▶ [WHAT IS BEING ASKED]:
From the first line of the data below, repeat each line exactly until you reach the line with "is_u64 (Z.lor (clear_bits MSTATUS_SPP ms)"; include that line too.

▶ [INPUT]:
══════

Definition m_trap_status (p : PrivLevel) (ms : Z) : Z :=
  clear_bits MSTATUS_MIE (copy_bit MSTATUS_MIE MSTATUS_MPIE
    (Z.lor (clear_bits MSTATUS_MPP_MASK ms) (shl 64 (Z.land (priv_u64 p) 3) MSTATUS_MPP_SHIFT))).

Definition s_trap_status (p : PrivLevel) (ms : Z) : Z :=
  clear_bits MSTATUS_SIE (copy_bit MSTATUS_SIE MSTATUS_SPIE
    (Z.lor (clear_bits MSTATUS_SPP ms) (if priv_u64 Supervisor <=? priv_u64 p then MSTATUS_SPP else 0))).

Definition mret_status (ms : Z) : Z :=
  clear_bits MSTATUS_MPP_MASK (Z.lor (copy_bit MSTATUS_MPIE MSTATUS_MIE ms) MSTATUS_MPIE).

Definition sret_status (ms : Z) : Z :=
  clear_bits MSTATUS_SPP (Z.lor (copy_bit MSTATUS_SPIE MSTATUS_SIE ms) MSTATUS_SPIE).

Lemma m_trap_range (p : PrivLevel) (ms : Z) :
  is_u64 ms ->
  is_u64 (Z.lor (clear_bits MSTATUS_MPP_MASK ms) (shl 64 (Z.land (priv_u64 p) 3) MSTATUS_MPP_SHIFT)).
Proof. intros. apply lor_range; [lia|by apply clear_range|by apply shl_range]. Qed.

Lemma s_trap_range (p : PrivLevel) (ms : Z) :
  is_u64 ms ->
  is_u64 (Z.lor (clear_bits MSTATUS_SPP ms)
            (if priv_u64 Supervisor <=? priv_u64 p then MSTATUS_SPP else 0)).
Proof.
  intros. apply lor_range; [lia|by apply clear_range|]. unfold MSTATUS_SPP. case_if; [|done].
  by apply pow2_range.
Qed.

Lemma m_trap_bits (p : PrivLevel) (ms i : Z) :
  is_u64 ms -> 0 <= i ->
  Z.testbit (m_trap_status p ms) i =
  if i =? 3 then false
  else if i =? 7 then Z.testbit ms 3
  else if i =? 11 then negb (bool_decide (p = User))
  else if i =? 12 then bool_decide (p = Machine)
  else Z.testbit ms i.
Proof.
  intros Hms Hi. unfold m_trap_status, MSTATUS_MIE, MSTATUS_MPIE. pose proof (m_trap_range p ms Hms).
  rewrite testbit_clear by (done || by apply copy_range).
  rewrite testbit_copy, !Z.lor_spec, !testbit_clear, !testbit_mpp, !testbit_priv, testbit_pow2 by done || lia.
  destruct (Z.eqb_spec i 3); [by rewrite andb_false_r|]. rewrite andb_true_r. cbn [negb].
  destruct (Z.eqb_spec i 7); [cbn; by rewrite andb_true_r, orb_false_r|].
  destruct (Z.eqb_spec i 11), (Z.eqb_spec i 12); try lia; cbn [orb negb andb].
  - by rewrite andb_false_r, orb_false_r.
  - by rewrite andb_false_r.
  - by rewrite andb_true_r, orb_false_r.
Qed.

Lemma s_trap_bits (p : PrivLevel) (ms i : Z) :
  is_u64 ms -> 0 <= i ->
  Z.testbit (s_trap_status p ms) i =
  if i =? 1 then false
  else if i =? 5 then Z.testbit ms 1
  else if i =? 8 then negb (bool_decide (p = User))
  else Z.testbit ms i.
Proof.
  intros Hms Hi. unfold s_trap_status, MSTATUS_SIE, MSTATUS_SPIE. pose proof (s_trap_range p ms Hms).
  rewrite testbit_clear by (done || by apply copy_range).
  assert (Hspp : forall j, 0 <= j -> Z.testbit (if priv_u64 Supervisor <=? priv_u64 p then MSTATUS_SPP else 0) j
    = (j =? 8) && negb (bool_decide (p = User))).
  { intros j Hj. unfold MSTATUS_SPP. destruct p; cbn; rewrite ?Z.bits_0, ?testbit_pow2 by lia;
      by rewrite ?andb_true_r, ?andb_false_r. }
  rewrite testbit_copy, !Z.lor_spec, !testbit_clear, !Hspp by done || lia.
  unfold MSTATUS_SPP. rewrite !testbit_pow2 by lia.
  destruct (Z.eqb_spec i 1); [by rewrite andb_false_r|]. rewrite andb_true_r. cbn [negb].
  destruct (Z.eqb_spec i 5); [cbn; by rewrite andb_true_r, orb_false_r|].
  destruct (Z.eqb_spec i 8); cbn [negb andb]; [by rewrite andb_false_r|by rewrite andb_true_r, orb_false_r].
Qed.

Lemma mret_bits (ms i : Z) :
  is_u64 ms -> 0 <= i ->
  Z.testbit (mret_status ms) i =
  if i =? 3 then Z.testbit ms 7
  else if i =? 7 then true
  else if (i =? 11) || (i =? 12) then false
  else Z.testbit ms i.
Proof.
  intros Hms Hi. unfold mret_status, MSTATUS_MIE, MSTATUS_MPIE.
  rewrite testbit_clear; [|apply lor_range; [lia|by apply copy_range|by apply pow2_range]|done].
  rewrite Z.lor_spec, testbit_copy, testbit_pow2, testbit_mpp by done || lia.
  destruct (Z.eqb_spec i 3) as [->|]; [cbn; by rewrite orb_false_r, andb_true_r|].
  destruct (Z.eqb_spec i 7) as [->|]; [cbn; by rewrite orb_true_r|].
  rewrite orb_false_r. destruct ((i =? 11) || (i =? 12)); cbn; by rewrite ?andb_false_r, ?andb_true_r.
Qed.

Lemma sret_bits (ms i : Z) :
  is_u64 ms -> 0 <= i ->
  Z.testbit (sret_status ms) i =
  if i =? 1 then Z.testbit ms 5
  else if i =? 5 then true
  else if i =? 8 then false
  else Z.testbit ms i.
Proof.
  intros Hms Hi. unfold sret_status, MSTATUS_SIE, MSTATUS_SPIE, MSTATUS_SPP.
  rewrite testbit_clear; [|apply lor_range; [lia|by apply copy_range|by apply pow2_range]|done].
  rewrite Z.lor_spec, testbit_copy, !testbit_pow2 by done || lia.
  destruct (Z.eqb_spec i 1) as [->|]; [cbn; by rewrite orb_false_r, andb_true_r|].
  destruct (Z.eqb_spec i 5) as [->|]; [cbn; by rewrite orb_true_r|].
  rewrite orb_false_r. destruct (i =? 8); cbn; by rewrite ?andb_false_r, ?andb_true_r.
Qed.

Lemma m_trap_status_range (p : PrivLevel) (ms : Z) : is_u64 ms -> is_u64 (m_trap_status p ms).
Proof. intros. apply clear_range, copy_range; [by apply m_trap_range|lia]. Qed.

Lemma s_trap_status_range (p : PrivLevel) (ms : Z) : is_u64 ms -> is_u64 (s_trap_status p ms).
Proof. intros. apply clear_range, copy_range; [by apply s_trap_range|lia]. Qed.

(** Equality of words up to a mask, bit by bit. *)
Lemma kept_bits (old new mask : Z) :
  (forall i, 0 <= i -> Z.testbit mask i = false -> Z.testbit new i = Z.testbit old i) ->
  kept old new mask.
Proof.
  intros H. unfold kept. apply Z.bits_inj'. intros i Hi.
  rewrite !Z.land_spec, testbit_bnot by lia.
  destruct (Z.testbit mask i) eqn:E; [by rewrite !andb_false_r|]. by rewrite H.
Qed.

Lemma mret_after_trap (p : PrivLevel) (ms : Z) :
  is_u64 ms ->
  mpp_priv (m_trap_status p ms) = p /\
  kept ms (mret_status (m_trap_status p ms)) (Z.lor MSTATUS_MPIE MSTATUS_MPP_MASK).
Proof.
  intros Hms. pose proof (m_trap_status_range p ms Hms) as Hr. split.
  - rewrite mpp_priv_bits, !m_trap_bits by done || lia. by destruct p.
  - apply kept_bits. intros i Hi. unfold MSTATUS_MPIE.
    rewrite Z.lor_spec, testbit_pow2, testbit_mpp, mret_bits, !m_trap_bits by done || lia.
    destruct (Z.eqb_spec i 3) as [->|]; [done|]. destruct (Z.eqb_spec i 7); [done|].
    by destruct (Z.eqb_spec i 11), (Z.eqb_spec i 12).
Qed.

Lemma sret_after_trap (p : PrivLevel) (ms : Z) :
  is_u64 ms -> p <> Machine ->
  (if has (s_trap_status p ms) MSTATUS_SPP then Supervisor else User) = p /\
  kept ms (sret_status (s_trap_status p ms)) (Z.lor MSTATUS_SPIE MSTATUS_SPP).
Proof.
  intros Hms Hp. pose proof (s_trap_status_range p ms Hms) as Hr. unfold MSTATUS_SPP. split.
  - rewrite has_pow2, s_trap_bits by done || lia. by destruct p.
  - apply kept_bits. intros i Hi. unfold MSTATUS_SPIE.
    rewrite Z.lor_spec, !testbit_pow2, sret_bits, !s_trap_bits by done || lia.
    destruct (Z.eqb_spec i 1) as [->|]; [done|]. destruct (Z.eqb_spec i 5); [done|].
    by destruct (Z.eqb_spec i 8).
Qed.

(** ** Where a trap goes *)

Definition trap_delegated (cause : Z) (c : RiscvCpu) : bool :=
  let deleg := if has cause INTERRUPT_BIT then csr c mideleg else csr c medeleg in
  has (shr deleg (Z.land cause (bnot 64 INTERRUPT_BIT))) 1 && priv_lt (priv_level c) Machine.

Record trapped (c t : RiscvCpu) (target : PrivLevel) (epc cse tvl : Reg) (status : Z -> Z)
    (cause tval vec : Z) : Prop := mk_trapped {
  tr_priv : priv_level t = target;
  tr_epc : csr t epc = pc c;
  tr_cause : csr t cse = cause;
  tr_tval : csr t tvl = tval;
  tr_pc : pc t = tvec_addr vec cause (has cause INTERRUPT_BIT);
  tr_status : csr t mstatus = status (csr c mstatus);
  tr_others : forall r, r ∉ [epc; cse; tvl; mstatus] -> csr t r = csr c r;
  tr_res : load_res t = u64_max;
  tr_tlb : mmu t = flush (mmu c)
}.

Lemma do_trap_cases (cause tval : Z) (c : RiscvCpu) :
  if trap_delegated cause c
  then trapped c (do_trap cause tval c) Supervisor sepc scause stval
         (s_trap_status (priv_level c)) cause tval (csr c stvec)
  else trapped c (do_trap cause tval c) Machine mepc mcause mtval
         (m_trap_status (priv_level c)) cause tval (csr c mtvec).
Proof.
  unfold do_trap. fold (trap_delegated cause c). destruct (trap_delegated cause c); cbv zeta;
    (split; [done|done|done|done|done|done| |done|done]); intros r Hr; cbn;
    rewrite !set_ne by set_solver; done.
Qed.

══════

▶ [ANSWER]:
Definition m_trap_status (p : PrivLevel) (ms : Z) : Z :=
  clear_bits MSTATUS_MIE (copy_bit MSTATUS_MIE MSTATUS_MPIE
    (Z.lor (clear_bits MSTATUS_MPP_MASK ms) (shl 64 (Z.land (priv_u64 p) 3) MSTATUS_MPP_SHIFT))).

Definition s_trap_status (p : PrivLevel) (ms : Z) : Z :=
  clear_bits MSTATUS_SIE (copy_bit MSTATUS_SIE MSTATUS_SPIE
    (Z.lor (clear_bits MSTATUS_SPP ms) (if priv_u64 Supervisor <=? priv_u64 p then MSTATUS_SPP else 0))).

Definition mret_status (ms : Z) : Z :=
  clear_bits MSTATUS_MPP_MASK (Z.lor (copy_bit MSTATUS_MPIE MSTATUS_MIE ms) MSTATUS_MPIE).

Definition sret_status (ms : Z) : Z :=
  clear_bits MSTATUS_SPP (Z.lor (copy_bit MSTATUS_SPIE MSTATUS_SIE ms) MSTATUS_SPIE).

Lemma m_trap_range (p : PrivLevel) (ms : Z) :
  is_u64 ms ->
  is_u64 (Z.lor (clear_bits MSTATUS_MPP_MASK ms) (shl 64 (Z.land (priv_u64 p) 3) MSTATUS_MPP_SHIFT)).
Proof. intros. apply lor_range; [lia|by apply clear_range|by apply shl_range]. Qed.

Lemma s_trap_range (p : PrivLevel) (ms : Z) :
  is_u64 ms ->
  is_u64 (Z.lor (clear_bits MSTATUS_SPP ms)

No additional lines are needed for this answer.